After the Japanese attack on Pearl Harbor on December 7, 1941, which he called a "date which will live in infamy", he made war on Japan and Germany. Assisted by his top aide Harry Hopkins, and with very strong national support, he worked closely with British Prime Minister Winston Churchill and Soviet leader Joseph Stalin in leading the Allies against Nazi Germany, Fascist Italy and Imperial Japan in World War II. He supervised the mobilization of the U.S. economy to support the war effort, and also ordered the internment of 100,000 Japanese American civilians. As an active military leader, Roosevelt implemented a war strategy on two fronts that ended in the defeat of the Axis Powers and the development of the world's first nuclear bomb (commonly called the atom bomb at the time). His work also influenced the later creation of the United Nations and Bretton Woods. During the war, unemployment dropped to 2%, relief programs largely ended, and the industrial economy grew rapidly to new heights as millions of people moved to wartime factory jobs or entered military service.
Roosevelt had attended the Yalta Conference two months earlier, where he was reported to be in poor health. Lord Moran, Winston Churchill's physician, said of Roosevelt's health: "He is a very sick man. He has all the symptoms of hardening of the arteries of the brain in an advanced stage, so that I give him only a few months to live". Lord Moran was spot on in his prediction.
On March 29, 1945, Roosevelt went to Warm Springs, Georgia, a community famous for its spas. Roosevelt had a home there which was referred to as his "Little White House". He went there to rest before his anticipated appearance at the founding conference of the United Nations. It was rumored that he was considering resigning from the presidency to become the first Secretary General of the United Nations.

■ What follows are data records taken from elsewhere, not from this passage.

(** [read_packet] from inside the body, on the next piece. *)
Lemma wp_body_read n b c chunks tail extra E (Q : unit → sshsession → Prop) :
  receivable → prog_body n b → n < zlen ct → c ≠ [] →
  concat (c :: chunks) = drop (Z.to_nat n) ct ++ extra →
  (∀ b', zlen c < zlen ct - n → prog_body (n + zlen c) b' →
     Q tt (rv s kc d1 (Some b') (pieces chunks ++ tail))) →
  (∀ s', zlen ct - n ≤ zlen c →
     delivered (pieces (read_rest (zlen ct - n) (c :: chunks)) ++ tail) s' → Q tt s') →
  wp read_packet_rest E Q (rv s kc d1 (Some b) (pieces (c :: chunks) ++ tail)).
Proof.
  intros Hrv (Hwf&Hn&Hl&Hp&Hdat) Hlt Hc Hcat HF HT.
  pose proof Hrv as (His&Hmac&Hmode&Hbs&Hctb&Hctl&Hpl&Hmax&_). pose proof Hwf as (?&?&?&?).
  unfold BUF_MAX_SIZE in *. pose proof (zlen_nonneg c).
  assert (Hcpos : 0 < zlen c) by (destruct c; [done|rewrite zlen_cons; pose proof (zlen_nonneg c); lia]).
  apply wp_bind, wp_on_readbuf, wp_gets. rewrite Hl, Hp, u32_small by lia. if_false.
  apply wp_bind, wp_on_readbuf, wp_buf_getptr; [done|lia| |lia]. intros _. rewrite Hp.
  apply wp_bind, wp_sock_read_piece. set (k := Z.min (zlen ct - n) (zlen c)).
  destruct (piece_bytes n c chunks extra k) as [Htk Hrest]; [lia|lia|done|lia|lia|].
  assert (Hdt : take (Z.to_nat (zlen ct - n)) c = slice n k ct).
  { rewrite <-Htk. unfold k, zlen in *. destruct (Z_le_gt_dec (Z.of_nat (length ct) - n) (Z.of_nat (length c))).
    - f_equal. lia.
    - rewrite !take_ge by lia. done. }
  assert (Hdl : zlen (slice n k ct) = k) by (apply zlen_slice; lia).
  rewrite Hdt. destruct (slice n k ct) as [|x data] eqn:Hsl; [unfold zlen in Hdl; simpl in Hdl; lia|].
  rewrite <-Hsl in *. clear x data Hsl.
  apply wp_bind, wp_on_readbuf, wp_store; [done|lia|lia|].
  assert (Hw1 : wf_buf (after_store n (slice n k ct) b))
    by (apply wf_after_store; [done|by apply bytes_ok_slice|lia|lia]).
  apply wp_bind, wp_on_readbuf, wp_buf_incrpos; [done|lia| |cbn; lia]. intros _. rewrite Hdl.
  set (b1 := after_get _ _).
  assert (Hb1 : prog_body (n + k) b1).
  { split_and!; [apply wf_after_get; [done|lia|cbn; lia]|lia|lia|exact Hl|cbn; lia|].
    unfold b1. cbn [after_get set_pos after_store b_data].
    rewrite slice_app_split by lia. rewrite slice_splice_before, Hdat by lia.
    pose proof (slice_splice_same n (slice n k ct) (b_data b)) as Hx. rewrite Hdl in Hx.
    rewrite Z.add_0_l, Hx by lia. replace (n + k - bs) with ((n - bs) + k) by lia.
    rewrite (slice_app_split bs (n - bs) k) by lia. rewrite <-app_assoc. do 3 f_equal. lia. }
  apply wp_when; intros Hcmp.
  - apply wp_decrypt_complete; [done| |].
    + replace (zlen ct) with (n + k) by lia. exact Hb1.
    + intros s' Hs'. apply HT; [lia|done].
  - replace (read_rest (zlen ct - n) (c :: chunks)) with chunks
      by (unfold read_rest; rewrite drop_ge; [done|unfold zlen in *; lia]).
    replace k with (zlen c) in Hb1 by lia. apply HF; [lia|done].
Qed.
Lemma wp_start_mac d hs X set E (Q : unit → sshsession → Prop) s nk kex sid :
  newkeys s = Some nk → algo_kex nk = Some kex → session_id (kexdat s) = Some sid →
  hash_law (k_hash_desc kex) → mac_fits d →
  (keyed_mac d (derive kex hs (contents sid) X) = d → Q tt s) →
  (∀ key i, keyed_mac d (derive kex hs (contents sid) X) = set_hash_index i (set_mackey key d) →
    wp (set key i) E Q s) →
  wp (start_mac d hs X set) E Q s.
Proof.
  intros Hn Hk Hsid Hlaw (mac&Hm&Hf) HQ0 HQ. unfold start_mac, keyed_mac in *. rewrite Hm in *.
  apply wp_bind. eapply wp_ptr; [done|]. destruct (h_hash_desc mac) as [desc|]; [|by apply wp_ret, HQ0].
  if_false. apply wp_bind. eapply wp_hashkeys; [done..|lia|]. by apply HQ.
Qed.

Lemma wp_hash_secret (s : sshsession) E (Q : list Z → sshsession → Prop) :
  is_Some (hash (kexdat s)) →
  (∀ K, dh_K (kexdat s) = Some K → 0 ≤ K ∧ 4 + mpint_len K ≤ 532) →
  Q (kex_secret (kexdat s)) (on_kexdat (λ x, set_hash None (set_dh_K_bytes None (set_dh_K None x))) s) →
  wp hash_secret E Q s.
Proof.
  destruct s as [? ? ? ? ? [? K Kb H ? ? ? ? ? ?] ? ?]. unfold kex_secret, on_kexdat. cbn.
  intros [h ->] HK HQ. unfold hash_secret. apply wp_bind, wp_get, wp_bind. cbn [kexdat dh_K dh_K_bytes hash].
  destruct K as [K|]; [destruct (HK K eq_refl); apply wp_bind, wp_hash_process_mp; [done|done|];
    apply wp_bind, wp_modify, wp_ret|apply wp_ret]; apply wp_bind;
  (destruct Kb as [Kb|]; [apply wp_bind, wp_modify, wp_ret|apply wp_ret]);
  apply wp_bind; (eapply wp_ptr; [done|]); apply wp_bind, wp_modify, wp_ret; rewrite ?app_nil_r in HQ; exact HQ.
Qed.

(** The four assignments to [*ses.newkeys]; [nk] is its value at the start. *)
Lemma wp_key_recv IV key cs d E (Q : unit → sshsession → Prop) s nk :
  keyed_cipher d IV key = Some cs → k_recv nk = d →
  Q tt (set_newkeys (Some (set_k_recv (set_cipher_state cs d) nk)) s) →
  wp (start_cipher d IV key (λ cs, on_newkeys (λ k, set_k_recv (set_cipher_state cs (k_recv k)) k))) E Q
    (set_newkeys (Some nk) s).
Proof.
  intros Hc <- HQ. eapply wp_start_cipher; [done| |done]. intros ->. by rewrite recv_cipher_self in HQ.
Qed.

Lemma wp_key_trans IV key cs d E (Q : unit → sshsession → Prop) s nk :
  keyed_cipher d IV key = Some cs → k_trans nk = d →
  Q tt (set_newkeys (Some (set_k_trans (set_cipher_state cs d) nk)) s) →
  wp (start_cipher d IV key (λ cs, on_newkeys (λ k, set_k_trans (set_cipher_state cs (k_trans k)) k))) E Q
    (set_newkeys (Some nk) s).
Proof.
  intros Hc <- HQ. eapply wp_start_cipher; [done| |done]. intros ->. by rewrite trans_cipher_self in HQ.
Qed.

Lemma keyed_mac_cipher cs d key :
  keyed_mac (set_cipher_state cs d) key = set_cipher_state cs (keyed_mac d key).
Proof. unfold keyed_mac. cbn [set_cipher_state algo_mac mackey]. by repeat case_match. Qed.

Lemma wp_mac_recv hs X cs d E (Q : unit → sshsession → Prop) s nk kex sid :
  algo_kex nk = Some kex → session_id (kexdat s) = Some sid → hash_law (k_hash_desc kex) → mac_fits d →
  k_recv nk = set_cipher_state cs d →
  Q tt (set_newkeys (Some (set_k_recv (keyed_mac (set_cipher_state cs d) (derive kex hs (contents sid) X)) nk)) s) →
  wp (start_mac d hs X
        (λ key i, on_newkeys (λ k, set_k_recv (set_hash_index i (set_mackey key (k_recv k))) k))) E Q
    (set_newkeys (Some nk) s).
Proof.
  intros Hk Hsid Hlaw Hf Hd HQ. rewrite keyed_mac_cipher in HQ.
  eapply wp_start_mac; [done|done|done|done|done|..].
  - intros Hid. rewrite Hid, <-Hd in HQ. destruct nk; exact HQ.
  - intros key i Heq. rewrite Heq in HQ. apply wp_on_newkeys. by rewrite Hd.
Qed.

Lemma wp_mac_trans hs X cs d E (Q : unit → sshsession → Prop) s nk kex sid :
  algo_kex nk = Some kex → session_id (kexdat s) = Some sid → hash_law (k_hash_desc kex) → mac_fits d →
  k_trans nk = set_cipher_state cs d →
  Q tt (set_newkeys (Some (set_k_trans (keyed_mac (set_cipher_state cs d) (derive kex hs (contents sid) X)) nk)) s) →
  wp (start_mac d hs X
        (λ key i, on_newkeys (λ k, set_k_trans (set_hash_index i (set_mackey key (k_trans k))) k))) E Q
    (set_newkeys (Some nk) s).
Proof.
  intros Hk Hsid Hlaw Hf Hd HQ. rewrite keyed_mac_cipher in HQ.
  eapply wp_start_mac; [done|done|done|done|done|..].
  - intros Hid. rewrite Hid, <-Hd in HQ. destruct nk; exact HQ.
  - intros key i Heq. rewrite Heq in HQ. apply wp_on_newkeys. by rewrite Hd.
Qed.

Lemma wp_gen_new_keys (s : sshsession) nk kex sid csr cst E (Q : unit → sshsession → Prop) :
  let KH := kex_secret (kexdat s) in
  let client := negb (isserver s) in
  kex_done s nk kex sid →
  derived_cipher kex KH (contents sid) (negb client) (k_recv nk) = Some csr →
  derived_cipher kex KH (contents sid) client (k_trans nk) = Some cst →
  Q tt (set_newkeys (Some (set_k_recv (derived_dir kex KH (contents sid) (negb client) (k_recv nk) csr)
                            (set_k_trans (derived_dir kex KH (contents sid) client (k_trans nk) cst) nk)))
          (on_kexdat (λ x, set_hash None (set_dh_K_bytes None (set_dh_K None x))) s)) →
  wp gen_new_keys E Q s.
Proof.
  intros KH client (Hn&Hk&Hlaw&Hsid&[H HH]&HK&Hfr&Hft) Hcr Hct HQ.
  set (s0 := on_kexdat (λ x, set_hash None (set_dh_K_bytes None (set_dh_K None x))) s) in *.
  unfold gen_new_keys. apply wp_bind, wp_get, wp_bind. eapply wp_ptr; [done|]. apply wp_bind.
  eapply wp_ptr; [done|].
  apply wp_bind, wp_hash_secret; [by eexists|done|]. fold KH s0.
  assert (Hn0 : s0 = set_newkeys (Some nk) s0) by by apply newkeys_self.
  do 4 (apply wp_bind; eapply wp_hashkeys; [done..|by vm_compute|]).
  rewrite Hn0. unfold derived_cipher, derived_dir, letters in *.
  destruct (isserver s); cbn [negb] in client; subst client; cbn [negb] in *;
    (apply wp_bind; eapply wp_key_recv; [exact Hcr|done|]);
    (apply wp_bind; eapply wp_key_trans; [exact Hct|done|]);
    (apply wp_bind; eapply wp_mac_trans; [done|done|done|done|done|]);
    (apply wp_bind; eapply wp_mac_recv; [done|done|done|done|done|]);
    apply wp_bind, wp_on_newkeys, wp_on_newkeys; exact HQ.
Qed.
End derivation.

(** ** Taking keys into use *)

(** zlib streams can be set up and torn down. *)
Class ZlibInit {CL : CryptoLib} := {
  inflate_init : is_Some inflateInit;
  deflate_init : is_Some deflateInit2;
  inflate_end zs : inflateEnd zs ≠ Z_STREAM_ERROR;
  deflate_end zs : deflateEnd zs ≠ Z_STREAM_ERROR
}.

Section switching.
Context {CL : CryptoLib} {ZI : ZlibInit}.
Implicit Types (s : sshsession) (k nk : key_context).

Definition kv s k nk : sshsession := set_keys (Some k) (set_newkeys (Some nk) s).

Lemma kv_self s k nk : keys s = Some k → newkeys s = Some nk → s = kv s k nk.
Proof. destruct s; simpl. by intros -> ->. Qed.

(** A direction as it is taken into use, with a new compression stream. *)
Definition fresh_recv (d : key_context_directional) : key_context_directional :=
  set_zstream (if wants_zstream d then inflateInit else None) d.
Definition fresh_trans (d : key_context_directional) : key_context_directional :=
  set_zstream (if wants_zstream d then deflateInit2 else None) d.

Definition switch_recv (b : bool) k nk : key_context * key_context :=
  if b && valid (k_recv nk) then (set_k_recv (fresh_recv (k_recv nk)) k, set_k_recv keydir_zero nk)
  else (k, nk).
Definition switch_trans (b : bool) k nk : key_context * key_context :=
  if b && valid (k_trans nk) then (set_k_trans (fresh_trans (k_trans nk)) k, set_k_trans keydir_zero nk)
  else (k, nk).

(** What [switch_keys] copies when both messages are through. *)
Definition adopt k nk : key_context :=
  set_allow_compress 0 (set_algo_signature (algo_signature nk)
    (set_algo_hostkey (algo_hostkey nk) (set_algo_kex (algo_kex nk) k))).

(** The state [kexinitialise] leaves. *)
Definition kex_reset (now : Z) (ks : KEXState) : KEXState :=
  set_lastkextime now (set_our_first_follows_matches false (set_datarecv 0 (set_datatrans 0
    (set_them_firstfollows false (set_sentnewkeys false (set_recvnewkeys false
      (set_recvkexinit false (set_sentkexinit false ks)))))))).

Lemma wp_move_recv E (Q : unit → sshsession → Prop) s k nk :
  Q tt (kv s (set_k_recv (fresh_recv (k_recv nk)) k) (set_k_recv keydir_zero nk)) →
  wp (do* gen_new_zstream_recv; move_recv) E Q (kv s k nk).
Proof.
  intros HQ. apply wp_bind, wp_bind, wp_get, wp_bind. eapply wp_ptr; [done|]. apply wp_bind.
  assert (Hend : ∀ d, wp (let* s := get in let* k := ptr (keys s) in
      match zstream (k_recv k) with
      | None => ret tt
      | Some zs => do* exit_if (inflateEnd zs =? Z_STREAM_ERROR) "Crypto error";
                   on_keys (λ k, set_k_recv (set_zstream None (k_recv k)) k)
      end) E (λ _ t, ∃ k', set_k_recv d k' = set_k_recv d k ∧ t = kv s k' (set_k_recv d nk))
        (kv s k (set_k_recv d nk))).
  { intros d. apply wp_bind, wp_get, wp_bind. eapply wp_ptr; [done|]. destruct (zstream (k_recv k)) as [zs|].
    - apply wp_bind, wp_exit_if; intros Hc; [by apply Z.eqb_eq, inflate_end in Hc|].
      by exists (set_k_recv (set_zstream None (k_recv k)) k).
    - apply wp_ret. by exists k. }
  assert (Hmid : wp (if wants_zstream (k_recv nk) then
         match inflateInit with
         | None => dropbear_exit "zlib error"
         | Some zs => on_newkeys (λ k, set_k_recv (set_zstream (Some zs) (k_recv k)) k)
         end
       else on_newkeys (λ k, set_k_recv (set_zstream None (k_recv k)) k)) E
     (λ _ t, t = kv s k (set_k_recv (fresh_recv (k_recv nk)) nk)) (kv s k nk)).
  { unfold fresh_recv. destruct (wants_zstream (k_recv nk)); [|done].
    destruct inflate_init as [zs ->]. done. }
  eapply wp_mono; [exact Hmid|]. intros _ t ->. eapply wp_mono; [apply Hend|].
  intros _ t (k'&Hk'&->). apply wp_bind, wp_get, wp_bind. eapply wp_ptr; [done|].
  rewrite <-Hk' in HQ. exact HQ.
Qed.
Lemma wp_send_msg_kexinit E (Q : unit → sshsession → Prop) s kc bufs mac :
  send_ok s kc bufs → b_len (writepayload (pkt s)) = 0 → b_pos (writepayload (pkt s)) = 0 →
  tables_ok env (kexdat s) → algo_mac (k_trans kc) = Some mac →
  (∀ p, sendable p → can_seal (k_trans kc) mac (transseq (pkt s)) p) →
  17 + zlen (kexinit_body (offer_of (kexdat s)) follows) ≤ Z.min (b_size (writepayload (pkt s))) 1000000 →
  send_kex_first_guess env = None → dataallowed (pkt s) = true →
  (∀ s', kexinit_sent s kc bufs s' → Q tt s') →
  wp (send_msg_kexinit env) E Q s.
Proof.
  intros Hsend Hl0 Hp0 Htab Hmac Hseal Hroom Hguess Hda HQ.
  pose proof Hsend as (Hk&Hd&Hr&Hq&Hql&Hwf&Hcomp). set (body := kexinit_body _ _) in *.
  rewrite (tv_self s kc Hk). set (d := k_trans kc) in *. set (pl := writepayload (pkt s)) in *.
  assert (Hacc : buf_acc [] pl) by (split_and!; [done|lia|unfold contents; rewrite Hl0; apply slice_0]).
  pose proof (zlen_nonneg body). unfold send_msg_kexinit.
  apply wp_bind, wp_on_writepayload, wp_buf_putbyte; [done| |lia]. intros _.
  change (u8 SSH_MSG_KEXINIT) with SSH_MSG_KEXINIT.
  assert (Hacc1 : buf_acc [SSH_MSG_KEXINIT] (after_put [SSH_MSG_KEXINIT] pl)).
  { apply (buf_acc_put [] [SSH_MSG_KEXINIT]); [done|decide_closed|]. change (0 + 1 ≤ b_size pl). lia. }
  eapply (wp_put_cookie _ body); [exact Hacc1|exact Hr| |].
  { intros c Hc. rewrite !zlen_app, Hc. change (1 + (16 + zlen body) ≤ b_size pl). lia. }
  intros cookie pl1 r1 Hck Hcb Hr1 Hf1 Hs1. set (wire := [SSH_MSG_KEXINIT] ++ cookie ++ body) in *.
  eapply (wp_write_kexinit _ E Q s kc d pl1 r1 wire); [done|exact Hf1|]. intros pl2 Hacc2 Hs2.
  pose proof Hacc2 as (Hwf2&_&Hc2). apply wp_bind, wp_get, wp_bind, wp_buf_newcopy; [exact Hwf2|].
  change (writepayload (pkt (tv s kc d pl2 r1))) with pl2. rewrite Hc2.
  apply wp_bind, wp_modify. set (s1 := on_kexdat (set_transkexinit (Some (buf_of wire))) (tv s kc d pl2 r1)).
  assert (Hwl : zlen wire = 17 + zlen body) by (unfold wire; rewrite !zlen_app, Hck; change (zlen [SSH_MSG_KEXINIT]) with 1; lia).
  assert (Hsd : sendable wire) by (split; [rewrite <-Hc2; by apply contents_bytes|lia]).
  apply wp_bind. eapply (wp_encrypt_packet _ _ s1 kc bufs SSH_MSG_KEXINIT (cookie ++ body) mac);
    [|exact Hc2|exact Hsd|done|by apply Hseal|by change (dataallowed (pkt s1)) with (dataallowed (pkt s)); rewrite Hda|].
  { split_and!; try done. change (keys s1) with (Some (set_k_trans d kc)). by destruct kc. }
  intros _ pad ct cs wb q' r' plain _ _ _ _ Hsl _ Hwb Hcw Hp Hlw Hq' _.
  apply wp_bind, wp_modify, wp_bind, wp_modify, wp_bind, wp_modify. rewrite Hguess. apply wp_ret, HQ.
  exists cookie, wb, pad, ct, cs. split_and!; try done.
  unfold remaining. rewrite Hp, Z.sub_0_r. exact Hcw.
Qed.
End sending.

(** ** Agreement *)

Section agreement.
Context {CL : CryptoLib}.

(** Two tables that mean the same algorithms by the same names, as the tables
    of two Dropbear programs do whatever their options select. *)
Definition same_meaning {D M} (t t' : list (algo_type D M)) : Prop :=
  ∀ a a', a ∈ t → a' ∈ t' → a_name a = a_name a' →
    a_val a = a_val a' ∧ a_data a = a_data a' ∧ a_mode a = a_mode a'.

Lemma chosen_agree {D M} (t t' : list (algo_type D M)) a a' :
  same_meaning t t' → chosen false t (usable_names false t') a → chosen true t' (usable_names false t) a' →
  a_val a = a_val a' ∧ a_data a = a_data a' ∧ a_mode a = a_mode a'.
Proof.
  intros Hs [Ha Hn] [Ha' Hn']. apply Hs; [done|done|].
  assert (H : Some (a_name a) = Some (a_name a')) by (rewrite Hn, Hn'; done). by injection H.
Qed.

Lemma set_algos_agree c c' h h' z z' :
  a_data c = a_data c' → a_mode c = a_mode c' → option_map a_data h = option_map a_data h' →
  a_val z = a_val z' → set_algos c h z keydir_zero = set_algos c' h' z' keydir_zero.
Proof.
  intros Hd Hm Hh Hz. unfold set_algos. rewrite Hd, Hm, Hz.
  destruct h, h'; simpl in Hh; try discriminate; [injection Hh as ->|]; done.
Qed.

Definition same_tables (envC envS : kex_env) (kdC kdS : kexdata) : Prop :=
  same_meaning (sshkex envC) (sshkex envS) ∧ same_meaning (sigalgs envC) (sigalgs envS) ∧
  same_meaning (sshciphers envC) (sshciphers envS) ∧ same_meaning (sshhashes envC) (sshhashes envS) ∧
  same_meaning (compress_algos_c2s kdC) (compress_algos_c2s kdS) ∧
  same_meaning (compress_algos_s2c kdC) (compress_algos_s2c kdS).

Lemma mac_agree envC envS c c' h h' :
  same_meaning (sshhashes envC) (sshhashes envS) → a_mode c = a_mode c' →
  mac_chosen envC false c (usable_names false (sshhashes envS)) h →
  mac_chosen envS true c' (usable_names false (sshhashes envC)) h' →
  option_map a_data h = option_map a_data h'.
Proof.
  intros Hs Hm HC HS. unfold mac_chosen in *. rewrite Hm in HC. destruct (a_mode c') as [mode|]; [|done].
  destruct (cm_aead_crypt mode); [by subst|]. destruct HC as (a&->&Ha), HS as (a'&->&Ha').
  cbn [option_map]. f_equal. eapply chosen_agree; done.
Qed.

Lemma negotiated_agree envC envS kdC kdS nkC nkS :
  same_tables envC envS kdC kdS →
  negotiated_as envC false kdC (offer_of envS kdS) nkC → negotiated_as envS true kdS (offer_of envC kdC) nkS →
  k_trans nkC = k_recv nkS ∧ k_recv nkC = k_trans nkS ∧ algo_kex nkC = algo_kex nkS ∧
  algo_hostkey nkC = algo_hostkey nkS ∧ algo_signature nkC = algo_signature nkS.
Proof.
  intros (Mk&Ms&Mc&Mh&Mz1&Mz2)
    (kA&kex&sig&cc&sc&ch&sh&cz&sz&HkA&Hkd&Hsig&Hcc&Hsc&Hch&Hsh&Hcz&Hsz&->)
    (kA'&kex'&sig'&cc'&sc'&ch'&sh'&cz'&sz'&HkA'&Hkd'&Hsig'&Hcc'&Hsc'&Hch'&Hsh'&Hcz'&Hsz'&->).
  cbn [offer_of o_kex o_sig o_cipher_c2s o_cipher_s2c o_mac_c2s o_mac_s2c o_comp_c2s o_comp_s2c] in *.
  destruct (chosen_agree _ _ _ _ Mk HkA HkA') as (_&Hk&_). rewrite Hkd, Hkd' in Hk. injection Hk as ->.
  destruct (chosen_agree _ _ _ _ Ms Hsig Hsig') as (Hv&_&_). rewrite Hv.
  destruct (chosen_agree _ _ _ _ Mc Hcc Hcc') as (_&Hd1&Hm1).
  destruct (chosen_agree _ _ _ _ Mc Hsc Hsc') as (_&Hd2&Hm2).
  destruct (chosen_agree _ _ _ _ Mz1 Hcz Hcz') as (Hz1&_&_).
  destruct (chosen_agree _ _ _ _ Mz2 Hsz Hsz') as (Hz2&_&_).
  cbn [k_trans k_recv algo_kex algo_hostkey algo_signature].
  split_and!; [| |done|done|done]; apply set_algos_agree; try done.
  - eapply mac_agree; [exact Mh|exact Hm1|exact Hch|exact Hch'].
  - eapply mac_agree; [exact Mh|exact Hm2|exact Hsh|exact Hsh'].
Qed.
End agreement.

On the afternoon of April 12, while sitting for a portrait, Roosevelt said, "I have a terrific pain in the back of my head." He then slumped forward in his chair, unconscious, and was carried into his bedroom. The president's attending cardiologist, Dr. Howard Bruenn, diagnosed a massive cerebral hemorrhage (stroke) and Roosevelt at 3:35 pm that day, Roosevelt died.
At the time he died, Roosevelt had been sitting for a portrait painted by the artist Elizabeth Shoumatoff. That portrait is now famously known as the "Unfinished Portrait of FDR". In his later years at the White House, Roosevelt was increasingly overworked and his daughter Anna Roosevelt Boettiger had moved into the White House to provide her father support and she had been at Warm Springs with him when he died, Anna had also arranged for her father to meet with his former mistress, Lucy Mercer Rutherfurd. The artist Shoumatoff, who maintained close friendships with both Roosevelt and Mercer, rushed Mercer away to avoid negative publicity and implications of infidelity.
On the morning of April 13, Roosevelt's body was placed in a flag-draped coffin and loaded onto the presidential train. After a White House funeral on April 14, Roosevelt was transported back to Hyde Park by train, guarded by four servicemen from the Army, Navy, Marines, and Coast Guard. According to his wishes, Roosevelt was buried in the Rose Garden of the Springwood estate, the Roosevelt family home in Hyde Park on April 15. Eleanor, who died in November 1962, was buried next to him. He looked much older. He died just over a month into his fourth term as President, and about four months before the end of the second world war.